In the phase 1 CHRYSALIS study, treatment with amivantamab in combination with lazertinib spurred a durable response in chemotherapy-naïve patients with NSCLC and epidermal growth factor receptor (EGFR) exon 19 deletion or L858R mutations, whose disease progressed after treatment with osimertinib. Forty-five patients received amivanatab 1050mg or 1400mg (depending on body weight) in combination with lazertinib 240mg. Thirty-six percent of patients responded to treatment, with 15 patients achieving a partial response and one patient achieving a complete response (CR). The median duration of response was 9.6 months (95% confidence interval [CI], 5.3–not reached). More than two-thirds of patients (69%) had a duration of response of greater than six months.

Median progression-free survival (PFS) was 4.9 months (95% CI, 3.7–9.5). The clinical benefit response rate was 64% (95% CI, 49–78). The most common adverse events (AEs) were infusion-related reactions (78%); acneiform dermatitis (51%); rash (27%); and paronychia (49%). Grade ≥3 AEs occurred in 16% of patients, which led to dose discontinuations in 18% and treatment discontinuation in 4% of patients with serious AEs.

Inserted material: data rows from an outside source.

Lemma field_bounds f o n : Forall is_byte f → 0 ≤ field_at f o n.
Proof. intros H. unfold field_at. apply from_le_bound. by apply Forall_take, Forall_drop. Qed.

Section load.
Context (img : loader_image) (f : list Z) (Hok : elf_ok img f).
Notation FB := (file_buffer_at img).

(** Memory that still holds the file. *)
Definition holds (m : bmem) : Prop := ∀ i b, f !! i = Some b → m (FB + Z.of_nat i) = b.
Lemma holds_field m o n : holds m → 0 ≤ o → o + Z.of_nat n ≤ Z.of_nat (length f) → from_le (m <$> seqZ (FB + o) (Z.of_nat n)) = field_at f o n.
Proof.
  intros Hm Ho Hn. unfold field_at. f_equal. apply list_eq_same_length with (n := n).
  - rewrite length_take, length_drop. lia.
  - rewrite length_fmap, length_seqZ. lia.
  - intros i x y Hi. rewrite list_lookup_fmap, lookup_seqZ_lt by lia. cbn. intros [= <-]. rewrite lookup_take_lt, lookup_drop by lia.
    intros Hy. rewrite <-(Hm _ _ Hy). f_equal. lia.
Qed.
Lemma wp_load_le n o Q m : holds m → 0 ≤ o → o + Z.of_nat n ≤ Z.of_nat (length f) → Q (field_at f o n) m → wp (load_le n (FB + o)) Q m.
Proof. intros. unfold load_le. wp_step. by rewrite holds_field. Qed.

Lemma place_holds m ph : 0 ≤ ph_filesz ph → (is_load ph = true → segment_ok img f ph) → holds m → holds (place f m ph).
Proof.
  intros Hnn Hseg Hm i b Hi. unfold place. destruct (is_load ph); [|by apply Hm]. destruct (Hseg eq_refl) as [_ _ Haway _]. pose proof (lookup_lt_Some _ _ _ Hi). pose proof (eo_size _ _ Hok).
  destruct (Z.leb_spec (ph_paddr ph) (FB + Z.of_nat i)), (Z.ltb_spec (FB + Z.of_nat i) (ph_paddr ph + ph_filesz ph)); cbn [andb]; try lia;
    destruct (Z.leb_spec (ph_paddr ph + ph_filesz ph) (FB + Z.of_nat i)), (Z.ltb_spec (FB + Z.of_nat i) (ph_paddr ph + ph_memsz ph)); cbn [andb]; try lia; by apply Hm.
Qed.

(** Copying a piece of the file. *)
Lemma copied_file m ph a : holds m → ph_offset ph + ph_filesz ph ≤ Z.of_nat (length f) → 0 ≤ ph_offset ph → ph_paddr ph ≤ a < ph_paddr ph + ph_filesz ph →
  m (FB + ph_offset ph + (a - ph_paddr ph)) = nth (Z.to_nat (ph_offset ph + (a - ph_paddr ph))) f 0.
Proof.
  intros Hm Hf H0 Ha. destruct (lookup_lt_is_Some_2 f (Z.to_nat (ph_offset ph + (a - ph_paddr ph))) ltac:(lia)) as [b Hb].
  rewrite (nth_lookup_Some _ _ _ _ Hb), <-(Hm _ _ Hb). f_equal. lia.
Qed.

Lemma load_segment_spec i o m (Q : option Z → bmem → Prop) : holds m → 0 ≤ i < e_phnum_of f →
  (∀ m', (∀ a, m' a = place f m (phdr_at f (e_phoff_of f + i * 56)) a) → Q (offset_step o (phdr_at f (e_phoff_of f + i * 56))) m') →
  wp (load_segment img FB i o) Q m.
Proof.
  intros Hm Hi HQ. pose proof (eo_size _ _ Hok) as Hsz. unfold FILE_BUFFER_SIZE in Hsz. destruct (eo_phoff _ _ Hok) as [Hpa Hpf]. destruct (eo_align _ _ Hok) as [Hal H0]. pose proof (eo_bytes _ _ Hok) as Hby.
  set (o' := e_phoff_of f + i * 56) in *. assert (Hpo : 0 ≤ e_phoff_of f) by (by apply field_bounds). assert (Ho' : 0 ≤ o' ∧ o' + 56 ≤ Z.of_nat (length f)) by (unfold o'; lia).
  unfold load_segment. wp_step. apply wp_load_le; [done|lia|lia|]. fold (e_phoff_of f). wp_step.
  wp_step; [apply cadd_some; unfold PROGRAM_HEADER_SIZE; lia|]. unfold PROGRAM_HEADER_SIZE. fold o'. unfold file_ref. wp_step. wp_step. wp_step.
  { apply andb_true_iff. split; [apply Z.leb_le; unfold FILE_BUFFER_SIZE; lia|apply Z.eqb_eq; unfold o'; dlia]. }
  wp_step. wp_step. apply wp_load_le; [done|lia|lia|]. set (ph := phdr_at f o') in *. change (field_at f o' 4) with (ph_type ph).
  assert (Hnn : 0 ≤ ph_offset ph ∧ 0 ≤ ph_filesz ph ∧ 0 ≤ ph_memsz ph) by (split; [|split]; by apply field_bounds).
  unfold place, offset_step in HQ. change (ph_type ph =? PT_LOAD) with (is_load ph). destruct (is_load ph) eqn:Hload; cbn [negb andb] in *.
  2: { wp_step. specialize (HQ m ltac:(done)). by destruct o. }
  assert (Hin : ph ∈ phdrs f) by (apply list_elem_of_fmap; exists i; split; [done|apply elem_of_seqZ; lia]).
  destruct (eo_segments _ _ Hok ph Hin Hload) as [Hfile [Hd1 Hd2] Haway Hva]. unfold FILE_BUFFER_SIZE in Haway.
  rewrite <-!Z.add_assoc.
  wp_step. apply wp_load_le; [done|lia|lia|]. change (field_at f (o' + 16) 8) with (ph_vaddr ph).
  wp_step. apply wp_load_le; [done|lia|lia|]. change (field_at f (o' + 24) 8) with (ph_paddr ph).
  wp_step. set (off := match o with Some d => Some d | None => if negb (ph_vaddr ph =? ph_paddr ph) then Some (ph_vaddr ph - ph_paddr ph) else None end) in *.
  apply wp_mono with (Q := λ r m', r = off ∧ m' = m).
  { unfold off. destruct o as [d|]; [by wp_step|]. destruct (negb _); [|by wp_step]. wp_step. wp_step; [by apply csub_some|]. by wp_step. }
  intros r m' [-> ->]. wp_step. apply wp_load_le; [done|lia|lia|]. change (field_at f (o' + 8) 8) with (ph_offset ph).
  wp_step. apply wp_load_le; [done|lia|lia|]. change (field_at f (o' + 32) 8) with (ph_filesz ph).
  wp_step. wp_step; [apply Z.leb_le; unfold FILE_BUFFER_SIZE; lia|]. wp_step. unfold copy_nonoverlapping. wp_step. wp_step.
  { destruct (Z.eqb_spec (ph_filesz ph) 0); [done|]. cbn [orb]. rewrite !andb_true_iff, orb_true_iff, Z.ltb_lt, !Z.leb_le. lia. }
  wp_step. match goal with |- wp _ _ ?x => set (m1 := x) end.
  assert (Hm1 : holds m1).
  { intros k b Hk. pose proof (lookup_lt_Some _ _ _ Hk). unfold m1.
    destruct (Z.leb_spec (ph_paddr ph) (FB + Z.of_nat k)), (Z.ltb_spec (FB + Z.of_nat k) (ph_paddr ph + ph_filesz ph)); cbn [andb]; try lia; by apply Hm. }
  wp_step. apply wp_load_le; [done|lia|lia|]. change (field_at f (o' + 40) 8) with (ph_memsz ph).
  wp_step. apply wp_load_le; [done|lia|lia|]. change (field_at f (o' + 32) 8) with (ph_filesz ph). wp_step.
  assert (Hcopy : ∀ a, (ph_paddr ph <=? a) && (a <? ph_paddr ph + ph_filesz ph) = true → m1 a = nth (Z.to_nat (ph_offset ph + (a - ph_paddr ph))) f 0).
  { intros a Ha. unfold m1. rewrite Ha. apply andb_true_iff in Ha as [?%Z.leb_le ?%Z.ltb_lt]. apply copied_file; [done|done|lia|lia]. }
  destruct (Z.ltb_spec (ph_filesz ph) (ph_memsz ph)) as [Hlt|Hge].
  - unfold write_bytes. wp_step. wp_step.
    { rewrite orb_true_iff, andb_true_iff, Z.eqb_eq, Z.ltb_lt, Z.leb_le. lia. }
    wp_step. wp_step. apply HQ. intros a. replace (ph_paddr ph + ph_filesz ph + (ph_memsz ph - ph_filesz ph)) with (ph_paddr ph + ph_memsz ph) by lia.
    destruct ((ph_paddr ph <=? a) && (a <? ph_paddr ph + ph_filesz ph)) eqn:Ha.
    + rewrite Hcopy by done. apply andb_true_iff in Ha as [?%Z.leb_le ?%Z.ltb_lt]. by rewrite (proj2 (Z.leb_gt _ _)) by lia.
    + destruct ((ph_paddr ph + ph_filesz ph <=? a) && (a <? ph_paddr ph + ph_memsz ph)); [done|]. unfold m1. by rewrite Ha.
  - wp_step. wp_step. apply HQ. intros a. destruct ((ph_paddr ph <=? a) && (a <? ph_paddr ph + ph_filesz ph)) eqn:Ha; [by apply Hcopy|].
    destruct ((ph_paddr ph + ph_filesz ph <=? a) && (a <? ph_paddr ph + ph_memsz ph)) eqn:Hb.
    { apply andb_true_iff in Hb as [?%Z.leb_le ?%Z.ltb_lt]. lia. }
    unfold m1. by rewrite Ha.
Qed.

(** All segments in order. *)
Lemma place_ext m m' ph : (∀ a, m a = m' a) → ∀ a, place f m ph a = place f m' ph a.
Proof. intros H a. unfold place. destruct (is_load ph); [|done]. by rewrite H. Qed.
Lemma places_ext phs m m' : (∀ a, m a = m' a) → ∀ a, foldl (place f) m phs a = foldl (place f) m' phs a.
Proof. revert m m'. induction phs as [|ph phs IH]; intros m m' H a; cbn; [done|]. apply IH. by apply place_ext. Qed.
Lemma places_holds phs m : (∀ ph, ph ∈ phs → ph ∈ phdrs f) → holds m → holds (foldl (place f) m phs).
Proof.
  revert m. induction phs as [|ph phs IH]; intros m Hin Hm; cbn; [done|]. apply IH; [intros; apply Hin; by right|].
  assert (Hph : ph ∈ phdrs f) by (apply Hin; by left). apply place_holds; [|by apply (eo_segments _ _ Hok)|done].
  apply list_elem_of_fmap in Hph as (i & -> & _). apply field_bounds, (eo_bytes _ _ Hok).
Qed.
Lemma holds_ext m m' : (∀ a, m' a = m a) → holds m → holds m'.
Proof. intros H Hm i b Hi. rewrite H. by apply Hm. Qed.

Lemma load_segments_spec ixs o m (Q : option Z → bmem → Prop) : holds m → (∀ i, i ∈ ixs → 0 ≤ i < e_phnum_of f) →
  let phs := (λ i, phdr_at f (e_phoff_of f + i * 56)) <$> ixs in
  (∀ m', (∀ a, m' a = foldl (place f) m phs a) → Q (foldl offset_step o phs) m') → wp (load_segments img FB ixs o) Q m.
Proof.
  revert o m. induction ixs as [|i ixs IH]; intros o m Hm Hin phs HQ; cbn [load_segments].
  - wp_step. by apply HQ.
  - wp_step. assert (Hi : 0 ≤ i < e_phnum_of f) by (apply Hin; by left). apply load_segment_spec; [done|done|]. intros m1 Hm1.
    assert (Hph : phdr_at f (e_phoff_of f + i * 56) ∈ phdrs f) by (apply list_elem_of_fmap; exists i; split; [done|apply elem_of_seqZ; lia]).
    assert (Hh : holds m1).
    { eapply holds_ext; [exact Hm1|]. apply (places_holds [phdr_at f (e_phoff_of f + i * 56)]); [|done]. intros ph ->%list_elem_of_singleton. done. }
    apply IH; [done|intros j Hj; apply Hin; by right|]. intros m' Hm'. apply HQ. intros a. rewrite Hm'. cbn. by apply places_ext.
Qed.
Lemma load_elf_spec m (Q : Z → bmem → Prop) : holds m → (∀ m', (∀ a, m' a = foldl (place f) m (phdrs f) a) → Q (entry_of f) m') → wp (load_elf img) Q m.
Proof.
  intros Hm HQ. pose proof (eo_size _ _ Hok) as Hsz. destruct (eo_align _ _ Hok) as [Hal H0]. pose proof (eo_bytes _ _ Hok) as Hby.
  unfold load_elf, file_ref. wp_step. wp_step. wp_step.
  { rewrite Z.add_0_r. apply andb_true_iff. split; [apply Z.leb_le; unfold ELF_HEADER_SIZE, FILE_BUFFER_SIZE; lia|by apply Z.eqb_eq]. }
  wp_step. wp_step. unfold is_valid. replace (FB + 0) with FB by lia. wp_step. replace FB with (FB + 0) at 1 by lia. apply wp_load_le; [done|lia|lia|].
  wp_step. apply wp_load_le; [done|lia|lia|]. wp_step. pose proof (eo_magic _ _ Hok) as Hmag. unfold elf_magic in Hmag. rewrite Hmag. cbn [negb].
  wp_step. apply wp_load_le; [done|lia|lia|]. fold (e_phnum_of f). wp_step.
  apply load_segments_spec; [done|intros i Hi%elem_of_seqZ; lia|]. fold (phdrs f). intros m' Hm'.
  assert (Hh : holds m') by (eapply holds_ext; [exact Hm'|by apply places_holds]).
  wp_step. apply wp_load_le; [done|lia|lia|]. fold (e_entry_of f). pose proof (eo_entry _ _ Hok) as He. unfold entry_of in *.
  destruct (foldl offset_step None (phdrs f)) as [d|]; cbn [default from_option id] in *.
  - wp_step; [apply csub_some; lia|]. by apply HQ.
  - wp_step. rewrite <-(Z.sub_0_r (e_entry_of f)). by apply HQ.
Qed.
(** Reading the file. *)
Lemma read_file_holds m : holds (fill_buffer img f m).
Proof.
  intros i b Hi. unfold fill_buffer. replace (Z.to_nat (FB + Z.of_nat i - FB)) with i by lia. pose proof (eo_size _ _ Hok). pose proof (lookup_lt_Some _ _ _ Hi).
  rewrite lookup_take_lt, Hi by lia. by rewrite (proj2 (Z.leb_le _ _)) by lia.
Qed.
End load.

(** Segments that do not overlap are all there in the end. *)
Definition seg_end (ph : phdr) : Z := ph_paddr ph + Z.max (ph_filesz ph) (ph_memsz ph).
Definition apart (p q : phdr) : Prop := is_load p = true → is_load q = true → seg_end p ≤ ph_paddr q ∨ seg_end q ≤ ph_paddr p.
Lemma places_other f phs m a : (∀ q, q ∈ phs → is_load q = true → 0 ≤ ph_filesz q ∧ (a < ph_paddr q ∨ seg_end q ≤ a)) → foldl (place f) m phs a = m a.
Proof.
  revert m. induction phs as [|q phs IH]; intros m H; cbn; [done|]. rewrite IH by (intros; apply H; [by right|done]).
  unfold place. destruct (is_load q) eqn:Hq; [|done]. unfold seg_end in H. destruct (H q ltac:(by left) Hq) as [Hnn Hout].
  destruct (Z.leb_spec (ph_paddr q) a), (Z.ltb_spec a (ph_paddr q + ph_filesz q)); cbn [andb]; try lia;
    destruct (Z.leb_spec (ph_paddr q + ph_filesz q) a), (Z.ltb_spec a (ph_paddr q + ph_memsz q)); cbn [andb]; try lia; done.
Qed.
Lemma places_contents f phs m ph a : ForallOrdPairs apart phs → (∀ q, q ∈ phs → 0 ≤ ph_filesz q) → ph ∈ phs → is_load ph = true → ph_paddr ph ≤ a < seg_end ph →
  foldl (place f) m phs a = (if a <? ph_paddr ph + ph_filesz ph then nth (Z.to_nat (ph_offset ph + (a - ph_paddr ph))) f 0 else 0).
Proof.
  intros Hap Hnn Hin Hload Ha. revert m. induction Hap as [|q phs Hq _ IH]; intros m; [by apply elem_of_nil in Hin|]. cbn.
  apply elem_of_cons in Hin as [->|Hin]; [|apply IH; [intros; apply Hnn; by right|done]]. rewrite places_other.
  - unfold place. rewrite Hload. unfold seg_end in Ha. specialize (Hnn q ltac:(by left)). rewrite (proj2 (Z.leb_le _ _)) by lia. cbn [andb]. destruct (Z.ltb_spec a (ph_paddr q + ph_filesz q)); [done|].
    rewrite (proj2 (Z.leb_le _ _)), (proj2 (Z.ltb_lt _ _)) by lia. done.
  - intros r Hr Hlr. split; [apply Hnn; by right|]. rewrite List.Forall_forall in Hq. destruct (Hq r (proj1 (list_elem_of_In _ _) Hr) Hload Hlr); lia.
Qed.

(** The loader reads each field where its structure's layout puts it. *)
Lemma loader_offsets :
  (∀ at_ buffer o d, descriptor_at at_ buffer o = Some d →
     let read f n := (λ k, field_at buffer (o + k) n) <$> offset_of EfiMemoryDescriptor_fields f in
     o + size_of (struct EfiMemoryDescriptor_fields) ≤ Z.of_nat (length buffer) ∧ read "type"%string 4%nat = Some (d_type d) ∧ read "physical_start"%string 8%nat = Some (physical_start d) ∧
     read "number_of_pages"%string 8%nat = Some (number_of_pages d) ∧ read "attribute"%string 8%nat = Some (attribute d)) ∧
  ELF_HEADER_SIZE = size_of (struct Elf64Header) ∧ PROGRAM_HEADER_SIZE = size_of (struct Elf64ProgramHeader) ∧
  (offset_of Elf64Header <$> ["e_ident"; "e_entry"; "e_phoff"; "e_phnum"]%string) = [Some 0; Some 24; Some 32; Some 56] ∧
  (offset_of Elf64ProgramHeader <$> ["p_type"; "p_offset"; "p_vaddr"; "p_paddr"; "p_filesz"; "p_memsz"]%string) = [Some 0; Some 8; Some 16; Some 24; Some 32; Some 40].
Proof.
  split; [|vm_compute; by repeat split]. intros at_ buffer o d. unfold descriptor_at. destruct (Z.leb_spec (o + 40) (Z.of_nat (length buffer))) as [Hle|]; [|done].
  destruct (_ =? 0); [|done]. intros [= <-]. cbv zeta. split; [exact Hle|].
  assert (E : ∀ f k n, offset_of EfiMemoryDescriptor_fields f = Some k → (λ k, field_at buffer (o + k) n) <$> offset_of EfiMemoryDescriptor_fields f = Some (field_at buffer (o + k) n)) by (by intros f k n ->).
  rewrite (E _ 0), (E _ 8), (E _ 24), (E _ 32), Z.add_0_r by (vm_compute; reflexivity). by repeat split.
Qed.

“Typically, patients whose disease no longer responds to osimertinib therapy would have little opportunity to seek additional treatments, other than chemotherapy. However, the durable responses we are seeing with the combination of amivantamab and lazertinib suggest an additional targeted option may be possible,” said lead investigator Byoung Chul Cho, MD, PhD, from the Yonsei Cancer Center in Seoul, South Korea, in a press release.

Durable PFS with All-Oral Ibrutinib Regimen

Two studies featured at ASCO 2021 will highlight efficacy of ibrutinib for previously untreated CLL, including the phase 2 CAPTIVATE study. In total, 159 patients aged >70 years with CLL received three months of oral ibrutinib as monotherapy, followed by 12 months of ibrutinib in combination with oral venetoclax. More than 90% of patients completed all cycles of this combination regimen.

After median follow-up of 27.9 months, the overall response rate (ORR) 96%. More than half of patients (56%) achieved a complete response (CR; 95% CI, 48–64)—this was consistent even among patients with high-risk disease. Eighty-nine percent of patients who achieved a CR maintained this response for at least one year. The estimated rate of 24-month PFS was 97% and 93% for patients with and without mutated immunoglobulin heavy chain variable (IGHV), respectively, and 24-month overall survival (OS) was 98%. MRD negativity was achieved in 77% and 60% of patients with peripheral blood and bone marrow, respectively.

“The latest data from the CAPTIVATE study underscore that [ibrutinib] in an all-oral fixed-duration combination with venetoclax also delivers a high rate of progression-free survival at two years while enabling treatment-free remission for patients,” said principal investigator Paolo Ghia, MD, PhD, Professor of Medical Oncology at the Università Vita-Salute San Raffaele, Italy, via a press release.

Long-Term Benefit of Ibrutinib Monotherapy in Untreated CLL

A second study regarding ibrutinib for CLL to be featured at ASCO is RESONATE-2, which evaluated the long-term outcomes of continuous ibrutinib as a single-agent for untreated CLL. This trial enrolled 269 patients aged ≥65 years, who were randomly assigned to 12 cycles of either ibrutinib or chlorambucil and followed for up to seven years.

After 6.5 years, the OS for patients who received ibrutinib monotherapy was 78% and median PFS had not yet been reached. Sixty-one of the ibrutinib group were alive and free of progressive disease at 6.5 years, compared to 9% of patients who received chlorambucil. The PFS hazard ratio for ibrutinib was 0.160 (95% CI, 0.111–0.230) and this benefit was consistent in patients with high-risk disease. At the most recent follow-up, the CR rate with ibrutinib was 34%, and nearly half of patients remain on treatment after seven years. Ibrutinib was well-tolerated with low rates of grade ≥3 AEs. Three percent of patients (n = 2) discontinued treatment due to AEs from years five to six, and there were no discontinuations between years six and seven.

“The results from RESONATE-2 further support the long-term benefit of [ibrutinib] monotherapy in front line CLL for which the breadth and maturity of data continue to grow in support of this standard-of-care treatment and its impact on progression-free and overall survival,” said Craig Tendler, MD, Vice President of Clinical Development and Global Medical Affairs, Oncology, Janssen Research & Development, LLC.